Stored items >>
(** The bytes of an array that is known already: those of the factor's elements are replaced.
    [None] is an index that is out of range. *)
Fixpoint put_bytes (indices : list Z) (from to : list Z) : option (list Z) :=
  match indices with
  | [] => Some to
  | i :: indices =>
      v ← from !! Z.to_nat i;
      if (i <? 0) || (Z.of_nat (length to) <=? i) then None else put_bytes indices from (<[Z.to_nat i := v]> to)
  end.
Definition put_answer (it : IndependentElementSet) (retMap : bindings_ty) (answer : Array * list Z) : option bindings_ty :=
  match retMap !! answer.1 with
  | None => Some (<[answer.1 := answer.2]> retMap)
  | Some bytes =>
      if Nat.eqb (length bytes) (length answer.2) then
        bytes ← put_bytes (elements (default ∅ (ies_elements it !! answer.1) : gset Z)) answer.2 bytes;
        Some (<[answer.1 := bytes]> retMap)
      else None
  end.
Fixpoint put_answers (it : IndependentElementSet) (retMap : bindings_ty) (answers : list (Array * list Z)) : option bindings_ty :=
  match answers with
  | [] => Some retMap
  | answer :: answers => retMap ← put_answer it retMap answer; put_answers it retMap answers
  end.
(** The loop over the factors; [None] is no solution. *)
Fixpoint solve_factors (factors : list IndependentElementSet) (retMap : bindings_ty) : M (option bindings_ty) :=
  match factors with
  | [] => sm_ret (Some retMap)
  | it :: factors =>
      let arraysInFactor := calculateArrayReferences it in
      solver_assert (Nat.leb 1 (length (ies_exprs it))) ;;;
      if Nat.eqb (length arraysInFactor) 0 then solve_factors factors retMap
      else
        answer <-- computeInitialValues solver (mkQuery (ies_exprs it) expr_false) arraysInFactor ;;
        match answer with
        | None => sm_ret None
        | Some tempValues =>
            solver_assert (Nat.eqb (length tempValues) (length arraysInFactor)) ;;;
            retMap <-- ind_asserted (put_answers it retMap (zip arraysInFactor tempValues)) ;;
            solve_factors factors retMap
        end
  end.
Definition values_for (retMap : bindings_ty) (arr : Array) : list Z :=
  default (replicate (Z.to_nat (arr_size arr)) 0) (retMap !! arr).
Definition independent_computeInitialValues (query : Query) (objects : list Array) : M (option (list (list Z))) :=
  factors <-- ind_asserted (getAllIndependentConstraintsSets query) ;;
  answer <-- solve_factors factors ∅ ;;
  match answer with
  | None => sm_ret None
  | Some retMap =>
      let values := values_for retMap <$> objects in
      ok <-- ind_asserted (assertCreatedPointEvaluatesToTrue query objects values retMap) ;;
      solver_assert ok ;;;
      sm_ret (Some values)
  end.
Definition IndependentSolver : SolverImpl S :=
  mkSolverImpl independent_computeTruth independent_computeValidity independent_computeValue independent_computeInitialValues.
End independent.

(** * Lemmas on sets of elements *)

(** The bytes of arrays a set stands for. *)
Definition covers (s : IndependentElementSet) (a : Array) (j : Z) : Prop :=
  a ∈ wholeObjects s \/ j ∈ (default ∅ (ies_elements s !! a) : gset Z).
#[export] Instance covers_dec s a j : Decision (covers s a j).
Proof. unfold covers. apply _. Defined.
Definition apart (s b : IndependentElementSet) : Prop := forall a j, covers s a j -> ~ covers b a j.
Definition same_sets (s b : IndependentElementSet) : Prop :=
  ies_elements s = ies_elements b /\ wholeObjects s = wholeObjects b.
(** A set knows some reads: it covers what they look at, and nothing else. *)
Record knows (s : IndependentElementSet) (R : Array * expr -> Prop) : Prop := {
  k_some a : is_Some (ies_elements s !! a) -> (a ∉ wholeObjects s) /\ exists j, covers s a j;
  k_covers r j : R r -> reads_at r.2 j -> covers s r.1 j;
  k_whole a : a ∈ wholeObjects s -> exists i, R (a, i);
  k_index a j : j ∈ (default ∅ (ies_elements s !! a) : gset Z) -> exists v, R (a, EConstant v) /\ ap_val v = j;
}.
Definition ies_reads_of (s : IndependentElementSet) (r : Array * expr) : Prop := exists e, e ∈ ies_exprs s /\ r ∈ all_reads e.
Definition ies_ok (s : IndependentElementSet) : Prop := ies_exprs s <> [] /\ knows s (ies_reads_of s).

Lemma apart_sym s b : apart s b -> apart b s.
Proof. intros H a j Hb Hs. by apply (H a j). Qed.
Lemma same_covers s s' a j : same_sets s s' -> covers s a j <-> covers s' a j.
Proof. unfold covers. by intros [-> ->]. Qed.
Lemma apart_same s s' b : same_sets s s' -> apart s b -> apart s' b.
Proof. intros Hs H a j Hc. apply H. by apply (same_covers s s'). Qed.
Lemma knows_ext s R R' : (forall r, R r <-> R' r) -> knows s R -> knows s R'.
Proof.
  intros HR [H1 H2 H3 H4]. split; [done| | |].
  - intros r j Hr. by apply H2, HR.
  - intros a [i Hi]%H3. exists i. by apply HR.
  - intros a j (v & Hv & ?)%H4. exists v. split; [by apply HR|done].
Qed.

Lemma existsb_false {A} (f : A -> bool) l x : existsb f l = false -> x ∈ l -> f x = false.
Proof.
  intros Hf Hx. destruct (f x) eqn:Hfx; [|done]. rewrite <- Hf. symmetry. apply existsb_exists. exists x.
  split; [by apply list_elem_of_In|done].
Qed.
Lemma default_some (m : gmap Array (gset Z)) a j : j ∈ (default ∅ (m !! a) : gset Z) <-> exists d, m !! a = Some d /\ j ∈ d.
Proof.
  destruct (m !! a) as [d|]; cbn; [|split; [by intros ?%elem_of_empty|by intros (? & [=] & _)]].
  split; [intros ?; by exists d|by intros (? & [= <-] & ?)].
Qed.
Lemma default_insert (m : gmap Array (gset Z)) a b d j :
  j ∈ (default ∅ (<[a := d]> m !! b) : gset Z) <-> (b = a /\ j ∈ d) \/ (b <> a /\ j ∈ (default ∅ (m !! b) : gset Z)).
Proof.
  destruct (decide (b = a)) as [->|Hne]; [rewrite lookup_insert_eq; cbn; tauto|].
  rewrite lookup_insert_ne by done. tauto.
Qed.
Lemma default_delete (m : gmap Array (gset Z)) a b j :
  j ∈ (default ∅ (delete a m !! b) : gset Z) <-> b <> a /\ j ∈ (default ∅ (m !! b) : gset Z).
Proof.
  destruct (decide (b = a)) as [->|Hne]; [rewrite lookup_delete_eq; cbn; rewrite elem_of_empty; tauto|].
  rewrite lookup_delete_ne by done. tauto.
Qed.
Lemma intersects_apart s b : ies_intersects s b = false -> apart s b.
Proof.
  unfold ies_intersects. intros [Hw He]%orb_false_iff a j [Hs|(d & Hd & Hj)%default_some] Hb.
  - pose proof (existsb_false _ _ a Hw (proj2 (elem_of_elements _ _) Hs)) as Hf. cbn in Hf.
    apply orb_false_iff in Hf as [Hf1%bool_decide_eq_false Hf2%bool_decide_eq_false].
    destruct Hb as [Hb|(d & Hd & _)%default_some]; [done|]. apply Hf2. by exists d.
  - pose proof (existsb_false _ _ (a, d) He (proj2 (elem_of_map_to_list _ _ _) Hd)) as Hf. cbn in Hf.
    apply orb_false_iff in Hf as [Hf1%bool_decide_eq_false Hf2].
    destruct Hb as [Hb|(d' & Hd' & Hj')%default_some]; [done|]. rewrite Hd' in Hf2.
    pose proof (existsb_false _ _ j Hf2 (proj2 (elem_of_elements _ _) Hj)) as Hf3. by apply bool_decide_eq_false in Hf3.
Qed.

---

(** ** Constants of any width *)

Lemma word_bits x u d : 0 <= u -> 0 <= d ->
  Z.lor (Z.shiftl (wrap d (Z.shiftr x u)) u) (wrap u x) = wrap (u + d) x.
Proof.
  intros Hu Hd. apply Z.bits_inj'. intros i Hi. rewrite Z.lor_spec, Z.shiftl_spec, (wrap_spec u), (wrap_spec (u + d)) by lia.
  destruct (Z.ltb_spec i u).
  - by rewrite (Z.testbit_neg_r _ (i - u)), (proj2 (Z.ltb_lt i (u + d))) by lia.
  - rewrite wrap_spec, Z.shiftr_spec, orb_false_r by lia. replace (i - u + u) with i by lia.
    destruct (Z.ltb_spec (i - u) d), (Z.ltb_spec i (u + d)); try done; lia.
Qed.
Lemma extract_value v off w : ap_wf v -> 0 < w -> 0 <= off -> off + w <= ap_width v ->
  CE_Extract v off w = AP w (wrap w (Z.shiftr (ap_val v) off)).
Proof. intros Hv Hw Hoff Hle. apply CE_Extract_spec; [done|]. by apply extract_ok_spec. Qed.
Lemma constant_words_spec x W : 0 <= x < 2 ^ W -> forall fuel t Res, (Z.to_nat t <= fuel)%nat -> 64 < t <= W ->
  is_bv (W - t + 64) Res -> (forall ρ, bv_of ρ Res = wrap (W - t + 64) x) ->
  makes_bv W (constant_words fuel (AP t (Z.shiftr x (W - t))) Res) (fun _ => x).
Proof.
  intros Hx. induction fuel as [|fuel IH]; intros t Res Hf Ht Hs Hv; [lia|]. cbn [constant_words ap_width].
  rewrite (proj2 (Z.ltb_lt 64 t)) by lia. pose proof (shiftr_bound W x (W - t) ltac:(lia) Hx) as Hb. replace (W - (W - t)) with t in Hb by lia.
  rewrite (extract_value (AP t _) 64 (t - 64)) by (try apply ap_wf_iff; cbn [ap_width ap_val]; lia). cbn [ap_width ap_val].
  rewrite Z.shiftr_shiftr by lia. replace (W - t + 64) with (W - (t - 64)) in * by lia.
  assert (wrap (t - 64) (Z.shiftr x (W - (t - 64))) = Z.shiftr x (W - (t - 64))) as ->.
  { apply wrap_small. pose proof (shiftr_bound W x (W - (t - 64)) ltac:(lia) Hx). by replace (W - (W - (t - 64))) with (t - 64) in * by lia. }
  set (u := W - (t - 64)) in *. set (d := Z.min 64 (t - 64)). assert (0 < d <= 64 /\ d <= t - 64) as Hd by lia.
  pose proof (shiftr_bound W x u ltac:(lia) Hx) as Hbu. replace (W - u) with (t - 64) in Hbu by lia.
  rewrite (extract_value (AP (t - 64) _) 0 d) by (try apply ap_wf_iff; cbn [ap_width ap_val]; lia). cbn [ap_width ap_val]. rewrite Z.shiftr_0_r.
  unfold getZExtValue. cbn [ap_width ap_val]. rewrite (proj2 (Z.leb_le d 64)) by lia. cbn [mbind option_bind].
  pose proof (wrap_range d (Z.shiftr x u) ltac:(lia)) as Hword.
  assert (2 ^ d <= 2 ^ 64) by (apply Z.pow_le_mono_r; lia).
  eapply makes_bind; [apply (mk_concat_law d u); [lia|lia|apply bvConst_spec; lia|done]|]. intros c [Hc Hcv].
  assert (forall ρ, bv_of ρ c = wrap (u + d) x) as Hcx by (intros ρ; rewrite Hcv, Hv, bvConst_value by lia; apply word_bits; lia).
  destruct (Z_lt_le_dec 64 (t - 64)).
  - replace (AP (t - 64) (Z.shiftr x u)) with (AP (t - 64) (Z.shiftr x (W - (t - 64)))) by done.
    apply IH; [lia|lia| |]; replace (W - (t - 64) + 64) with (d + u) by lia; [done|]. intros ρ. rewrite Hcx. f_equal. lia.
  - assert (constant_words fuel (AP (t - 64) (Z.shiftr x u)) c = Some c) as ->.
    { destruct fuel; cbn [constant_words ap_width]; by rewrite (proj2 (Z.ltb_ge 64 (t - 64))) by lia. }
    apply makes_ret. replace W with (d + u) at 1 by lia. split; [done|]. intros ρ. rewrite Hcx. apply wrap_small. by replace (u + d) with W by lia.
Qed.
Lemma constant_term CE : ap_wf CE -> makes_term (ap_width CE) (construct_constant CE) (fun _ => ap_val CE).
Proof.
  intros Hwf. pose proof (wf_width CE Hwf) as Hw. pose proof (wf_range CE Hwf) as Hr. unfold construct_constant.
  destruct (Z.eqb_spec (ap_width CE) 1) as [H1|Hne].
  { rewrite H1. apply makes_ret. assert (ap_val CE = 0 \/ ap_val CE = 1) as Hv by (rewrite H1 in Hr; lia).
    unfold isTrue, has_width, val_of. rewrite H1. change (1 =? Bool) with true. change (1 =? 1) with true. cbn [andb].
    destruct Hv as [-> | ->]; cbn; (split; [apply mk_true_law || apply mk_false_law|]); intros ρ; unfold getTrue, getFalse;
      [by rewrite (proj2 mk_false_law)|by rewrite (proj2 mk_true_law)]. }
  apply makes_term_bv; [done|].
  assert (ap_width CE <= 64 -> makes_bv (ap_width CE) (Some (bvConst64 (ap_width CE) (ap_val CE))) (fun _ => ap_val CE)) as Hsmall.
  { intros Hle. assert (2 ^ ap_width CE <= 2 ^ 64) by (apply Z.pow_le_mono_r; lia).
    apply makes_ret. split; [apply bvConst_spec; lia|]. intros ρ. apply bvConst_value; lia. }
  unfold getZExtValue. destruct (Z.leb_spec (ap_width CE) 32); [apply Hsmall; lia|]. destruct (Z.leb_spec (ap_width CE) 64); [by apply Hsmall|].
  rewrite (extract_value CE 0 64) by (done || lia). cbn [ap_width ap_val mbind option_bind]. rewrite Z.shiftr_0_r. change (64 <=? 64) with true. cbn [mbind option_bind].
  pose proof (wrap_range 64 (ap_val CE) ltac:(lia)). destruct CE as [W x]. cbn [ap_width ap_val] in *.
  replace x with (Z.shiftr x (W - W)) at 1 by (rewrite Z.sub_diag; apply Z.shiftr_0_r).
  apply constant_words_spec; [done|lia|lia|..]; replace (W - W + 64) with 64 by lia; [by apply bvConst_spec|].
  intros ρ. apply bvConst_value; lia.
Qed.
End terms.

--

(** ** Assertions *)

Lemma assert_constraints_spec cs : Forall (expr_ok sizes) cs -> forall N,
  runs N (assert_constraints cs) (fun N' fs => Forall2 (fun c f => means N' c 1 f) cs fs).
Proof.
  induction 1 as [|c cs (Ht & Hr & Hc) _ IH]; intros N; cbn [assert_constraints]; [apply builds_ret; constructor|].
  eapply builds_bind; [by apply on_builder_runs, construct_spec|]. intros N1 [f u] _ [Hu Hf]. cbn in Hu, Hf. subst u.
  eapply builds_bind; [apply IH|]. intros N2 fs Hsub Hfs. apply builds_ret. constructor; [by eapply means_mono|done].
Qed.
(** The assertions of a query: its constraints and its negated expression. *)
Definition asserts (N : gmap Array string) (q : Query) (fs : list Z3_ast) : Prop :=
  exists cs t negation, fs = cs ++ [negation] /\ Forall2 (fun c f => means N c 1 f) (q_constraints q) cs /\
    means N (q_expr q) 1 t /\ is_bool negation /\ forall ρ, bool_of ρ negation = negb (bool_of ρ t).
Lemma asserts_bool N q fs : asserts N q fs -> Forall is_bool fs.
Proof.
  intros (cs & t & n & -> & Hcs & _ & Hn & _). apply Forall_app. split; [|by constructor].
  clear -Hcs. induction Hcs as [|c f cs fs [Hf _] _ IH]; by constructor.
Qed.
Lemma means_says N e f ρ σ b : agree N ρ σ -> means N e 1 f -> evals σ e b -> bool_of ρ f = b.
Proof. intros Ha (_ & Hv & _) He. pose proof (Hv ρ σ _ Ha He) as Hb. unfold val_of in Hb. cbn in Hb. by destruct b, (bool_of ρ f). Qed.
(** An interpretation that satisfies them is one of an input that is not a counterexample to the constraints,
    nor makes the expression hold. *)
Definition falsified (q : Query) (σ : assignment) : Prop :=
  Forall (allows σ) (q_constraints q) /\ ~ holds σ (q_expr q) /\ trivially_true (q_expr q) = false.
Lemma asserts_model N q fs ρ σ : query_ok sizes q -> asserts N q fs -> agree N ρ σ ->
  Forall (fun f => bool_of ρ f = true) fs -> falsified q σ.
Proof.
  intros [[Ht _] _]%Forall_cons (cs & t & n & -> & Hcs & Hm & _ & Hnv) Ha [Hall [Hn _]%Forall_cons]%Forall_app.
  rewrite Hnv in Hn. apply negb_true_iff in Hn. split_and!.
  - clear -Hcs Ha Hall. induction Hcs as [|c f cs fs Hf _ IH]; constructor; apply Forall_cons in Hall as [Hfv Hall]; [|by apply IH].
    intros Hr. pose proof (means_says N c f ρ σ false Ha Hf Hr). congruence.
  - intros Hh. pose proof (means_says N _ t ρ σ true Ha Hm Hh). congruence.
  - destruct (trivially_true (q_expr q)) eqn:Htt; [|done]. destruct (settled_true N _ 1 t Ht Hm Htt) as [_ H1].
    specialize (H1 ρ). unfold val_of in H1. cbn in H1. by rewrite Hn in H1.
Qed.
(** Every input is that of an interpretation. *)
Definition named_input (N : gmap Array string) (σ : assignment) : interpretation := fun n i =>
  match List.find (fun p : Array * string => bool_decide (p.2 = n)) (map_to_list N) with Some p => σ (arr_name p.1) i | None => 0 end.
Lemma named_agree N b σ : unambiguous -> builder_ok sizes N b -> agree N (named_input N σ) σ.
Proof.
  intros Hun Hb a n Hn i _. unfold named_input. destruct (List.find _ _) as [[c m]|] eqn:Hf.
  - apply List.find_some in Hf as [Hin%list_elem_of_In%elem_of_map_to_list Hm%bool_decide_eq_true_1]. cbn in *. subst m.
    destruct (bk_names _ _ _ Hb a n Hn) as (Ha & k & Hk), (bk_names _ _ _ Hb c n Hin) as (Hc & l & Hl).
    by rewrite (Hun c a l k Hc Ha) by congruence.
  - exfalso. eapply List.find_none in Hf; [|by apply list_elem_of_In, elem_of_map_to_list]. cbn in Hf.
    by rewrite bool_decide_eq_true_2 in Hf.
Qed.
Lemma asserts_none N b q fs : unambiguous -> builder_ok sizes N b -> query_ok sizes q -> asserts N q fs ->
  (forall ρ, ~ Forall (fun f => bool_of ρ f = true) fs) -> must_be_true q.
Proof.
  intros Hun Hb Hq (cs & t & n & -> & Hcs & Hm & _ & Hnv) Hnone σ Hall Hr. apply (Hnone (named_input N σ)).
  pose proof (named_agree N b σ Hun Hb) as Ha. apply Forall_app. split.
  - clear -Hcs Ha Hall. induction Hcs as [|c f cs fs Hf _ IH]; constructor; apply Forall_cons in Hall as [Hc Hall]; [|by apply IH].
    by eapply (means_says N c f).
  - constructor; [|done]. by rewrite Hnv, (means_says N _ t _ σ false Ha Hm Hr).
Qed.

WORK TASK >> Within the data, how many lines hold the word "else"? State only that number.

ANSWER BOX >> 4